[Opening PROVIDED DATA section]
(** C8, as the script has it: whenever the orbit selector returns a name
    [selected] of the filtered table, the script completes and the only
    orbit it draws is [Orbit.circular(Sun, 1 * u.AU)], labelled [selected];
    that orbit is the same for every selection, its altitude over the
    surface of the Sun is 1 AU and so its radius is the radius of the Sun
    plus 1 AU, which is more than 1 AU; and the orbits drawn stay the same
    when the semi-major axis, the eccentricity and the inclination of the
    rows of the table are replaced by any others. *)
Theorem orbit_is_fixed (df : DataFrame) (ui : Session) :
  (forall selected,
     st_selectbox (ui_orbit ui) (column name (filtered df ui)) 0
     = Some selected ->
     In selected (column name (filtered df ui))
     /\ exists els,
          page df ui = Some els
          /\ orbit_traces els
             = [(Orbit_circular Sun {| magnitude := 1; unit := AU |},
                 selected)]
          /\ map (fun trace => altitude_m (fst trace)) (orbit_traces els)
             = [au_in_m]
          /\ map (fun trace => radius_m (fst trace)) (orbit_traces els)
             = [(R_m Sun + au_in_m)%float])
  /\ (R_m Sun + au_in_m)%float = 150293570700%float
  /\ PrimFloat.ltb au_in_m (R_m Sun + au_in_m) = true
  /\ (forall elements : Row -> float * float * float,
        option_map orbit_traces
          (page (map (move_elements elements) df) ui)
        = option_map orbit_traces (page df ui)).
Proof.
  split; [|split; [reflexivity|split; [reflexivity|]]].
  - intros selected Hsel.
    split; [exact (st_selectbox_In _ _ _ _ Hsel)|].
    pose proof (orbit_section_selected ui (filtered df ui) selected Hsel)
      as Hsec.
    pose proof (page_orbit_traces df ui) as Hpage.
    rewrite Hsec in Hpage. cbn [option_map orbit_traces app] in Hpage.
    destruct (page df ui) as [els|] eqn:Hels; [|discriminate Hpage].
    exists els. split; [reflexivity|].
    cbn [option_map] in Hpage. apply Some_inj in Hpage. rewrite Hpage.
    split; [reflexivity|]. split; reflexivity.
  - intros elements. apply page_moved.
Qed.

Lemma orbit_is_fixed_witness :
  exists df,
    load_asteroids = Some df
    /\ st_selectbox (ui_orbit fresh) (column name (filtered df fresh)) 0
       = Some "16 Psyche"
    /\ In "16 Psyche" (column name (filtered df fresh))
    /\ exists els,
         page df fresh = Some els
         /\ orbit_traces els
            = [(Orbit_circular Sun {| magnitude := 1; unit := AU |},
                "16 Psyche")]
         /\ map (fun trace => altitude_m (fst trace)) (orbit_traces els)
            = [au_in_m]
         /\ map (fun trace => radius_m (fst trace)) (orbit_traces els)
            = [(R_m Sun + au_in_m)%float].
Proof.
  eexists. split; [reflexivity|]. split; [reflexivity|].
  apply (proj1 (orbit_is_fixed _ fresh) "16 Psyche"). reflexivity.
Defined.

(** C8, as it is worded, fails: on the built-in table with every control
    left alone the orbit drawn, labelled 16 Psyche, has radius
    150293570700 m, the radius of the Sun more than the 149597870700 m of
    1 AU; it is the altitude of the orbit that is 1 AU. *)
Lemma orbit_radius_is_not_1_au :
  (df <- load_asteroids ;;
   els <- page df fresh ;;
   Some (map (fun trace =>
                (snd trace, altitude_m (fst trace), radius_m (fst trace),
                 PrimFloat.eqb (radius_m (fst trace)) au_in_m,
                 PrimFloat.ltb au_in_m (radius_m (fst trace))))
           (orbit_traces els)))
  = Some [("16 Psyche", 149597870700, 150293570700, false, true)%float]
  /\ radius_m (Orbit_circular Sun {| magnitude := 1; unit := AU |})
     <> au_in_m.
Proof.
  split; [reflexivity|].
  intros H.
  apply (f_equal (fun x => PrimFloat.ltb au_in_m x)) in H.
  vm_compute in H. discriminate H.
Qed.

(** * Further properties of the script *)

(** ** The last section of the page *)

Lemma orbit_section_nonempty (ui : Session) (filt : DataFrame) :
  filt <> [] ->
  orbit_section ui filt
  = match st_selectbox (ui_orbit ui) (column name filt) 0 with
    | None => None
    | Some selected =>
        Some [PlotlyChart (px_scatter filt);
              Selectbox "Plot orbit for:" (column name filt) 0;
              PlotlyChart
                (OrbitFigure
                   [(Orbit_circular Sun {| magnitude := 1; unit := AU |},
                     selected)])]
    end.
Proof.
  intros Hne.
  destruct (st_selectbox (ui_orbit ui) (column name filt) 0)
    as [selected|] eqn:Hsel.
  - exact (orbit_section_selected ui filt selected Hsel).
  - unfold orbit_section. destruct filt as [|first filt']; [now destruct Hne|].
    cbn [empty negb]. now rewrite Hsel.
Qed.

(** ** What a page holds *)

Lemma orbit_section_some (ui : Session) (filt : DataFrame)
  (plots : list Element) :
  orbit_section ui filt = Some plots ->
  (filt = [] /\ plots = [Info "No asteroids match your filters."])
  \/ (filt <> []
      /\ exists selected,
           st_selectbox (ui_orbit ui) (column name filt) 0 = Some selected
           /\ plots
              = [PlotlyChart (px_scatter filt);
                 Selectbox "Plot orbit for:" (column name filt) 0;
                 PlotlyChart
                   (OrbitFigure
                      [(Orbit_circular Sun {| magnitude := 1; unit := AU |},
                        selected)])]).
Proof.
  destruct filt as [|first filt'].
  - cbn. intros H. injection H as <-. now left.
  - assert (Hne : first :: filt' <> []) by discriminate.
    rewrite (orbit_section_nonempty ui _ Hne).
    destruct (st_selectbox (ui_orbit ui) (column name (first :: filt')) 0)
      as [selected|]; [|discriminate].
    intros H. injection H as <-. right. split; [exact Hne|].
    now exists selected.
Qed.

Lemma metrics_read_back (filt : DataFrame) :
  table_names (map metric filt) = []
  /\ metric_labels (map metric filt) = column name filt
  /\ scatter_names (map metric filt) = []
  /\ selector_options (map metric filt) = []
  /\ notices (map metric filt) = []
  /\ filter is_plot (map metric filt) = [].
Proof.
  induction filt as [|row filt (IH1 & IH2 & IH3 & IH4 & IH5 & IH6)].
  - now repeat split.
  - repeat split; try assumption.
    unfold metric_labels, column in *. cbn. now rewrite IH2.
Qed.

Lemma scatter_read_back (filt : DataFrame) :
  scatter_names [PlotlyChart (px_scatter filt)] = column name filt.
Proof.
  unfold scatter_names, px_scatter, column. cbn [flat_map].
  rewrite app_nil_r, map_map. reflexivity.
Qed.

Lemma table_read_back (filt : DataFrame) :
  table_names [Dataframe (map table_row filt)] = column name filt.
Proof.
  unfold table_names, column. cbn [flat_map].
  rewrite app_nil_r, map_map. reflexivity.
Qed.

Lemma page_sections (df : DataFrame) (ui : Session) :
  page df ui
  = (plots <- orbit_section ui (filtered df ui) ;;
     Some (page_top df (filtered df ui)
           ++ map metric (filtered df ui)
           ++ [Subheader "Orbital Positions (selected asteroids)"]
           ++ plots)).
Proof. reflexivity. Qed.

Lemma Some_eq {A : Type} (x y : A) : Some x = Some y -> x = y.
Proof. intros H. now injection H. Qed.

(** Opens a successful run of [page] into its sections. *)
Ltac open_page H plots Hsec :=
  rewrite page_sections in H;
  destruct (orbit_section _ (filtered _ _)) as [plots|] eqn:Hsec;
  [cbn [bind] in H; apply Some_eq in H; subst | discriminate H].

Lemma page_top_read_back (df filt : DataFrame) :
  table_names (page_top df filt) = column name filt
  /\ metric_labels (page_top df filt) = []
  /\ scatter_names (page_top df filt) = []
  /\ selector_options (page_top df filt) = []
  /\ notices (page_top df filt) = []
  /\ filter is_plot (page_top df filt) = [].
Proof.
  repeat split. apply table_read_back.
Qed.

(** X2: on every page the script completes, the results table, the metrics
    and the scatter chart list the same records in the same order, the
    orbit selector offers exactly their names, and the number in the
    "Filtered Asteroids (n found)" heading is the number of rows of the
    table. *)
Theorem page_lists_agree (df : DataFrame) (ui : Session)
  (els : list Element) :
  page df ui = Some els ->
  table_names els = column name (filtered df ui)
  /\ metric_labels els = column name (filtered df ui)
  /\ scatter_names els = column name (filtered df ui)
  /\ selector_options els = column name (filtered df ui)
  /\ In (Subheader ("Filtered Asteroids ("
                    ++ string_of_nat (List.length (table_names els))
                    ++ " found)")) els.
Proof.
  intros H. open_page H plots Hsec.
  destruct (metrics_read_back (filtered df ui))
    as (M1 & M2 & M3 & M4 & _ & _).
  destruct (page_top_read_back df (filtered df ui))
    as (T1 & T2 & T3 & T4 & _ & _).
  assert (Hplots : table_names plots = []
                   /\ metric_labels plots = []
                   /\ scatter_names plots = column name (filtered df ui)
                   /\ selector_options plots = column name (filtered df ui)).
  { destruct (orbit_section_some _ _ _ Hsec)
      as [[Hnil ->]|[_ [selected [_ ->]]]].
    - rewrite Hnil. now repeat split.
    - repeat split.
      + pose proof (scatter_read_back (filtered df ui)) as S.
        unfold scatter_names in *. cbn [flat_map] in *.
        now rewrite app_nil_r in *.
      + unfold selector_options. cbn [flat_map]. now rewrite app_nil_r. }
  destruct Hplots as (P1 & P2 & P3 & P4).
  assert (Hnames : table_names
                     (page_top df (filtered df ui)
                      ++ map metric (filtered df ui)
                      ++ [Subheader "Orbital Positions (selected asteroids)"]
                      ++ plots)
                   = column name (filtered df ui)).
  { unfold table_names in *. rewrite !flat_map_app, T1, M1, P1.
    cbn [flat_map app]. now rewrite app_nil_r. }
  split; [exact Hnames|].
  split.
  { unfold metric_labels in *. rewrite !flat_map_app, T2, M2, P2.
    cbn [flat_map app]. now rewrite app_nil_r. }
  split.
  { unfold scatter_names in *. rewrite !flat_map_app, T3, M3, P3.
    reflexivity. }
  split.
  { unfold selector_options in *. rewrite !flat_map_app, T4, M4, P4.
    reflexivity. }
  rewrite Hnames. unfold column. rewrite length_map.
  apply in_or_app. left. do 7 right. left. reflexivity.
Qed.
[Closing PROVIDED DATA section]
| GOAL OF THE EXERCISE |
Say how many lines in the records contain the word "pose". Nothing but the number is required.

| WRITTEN ANSWER |
3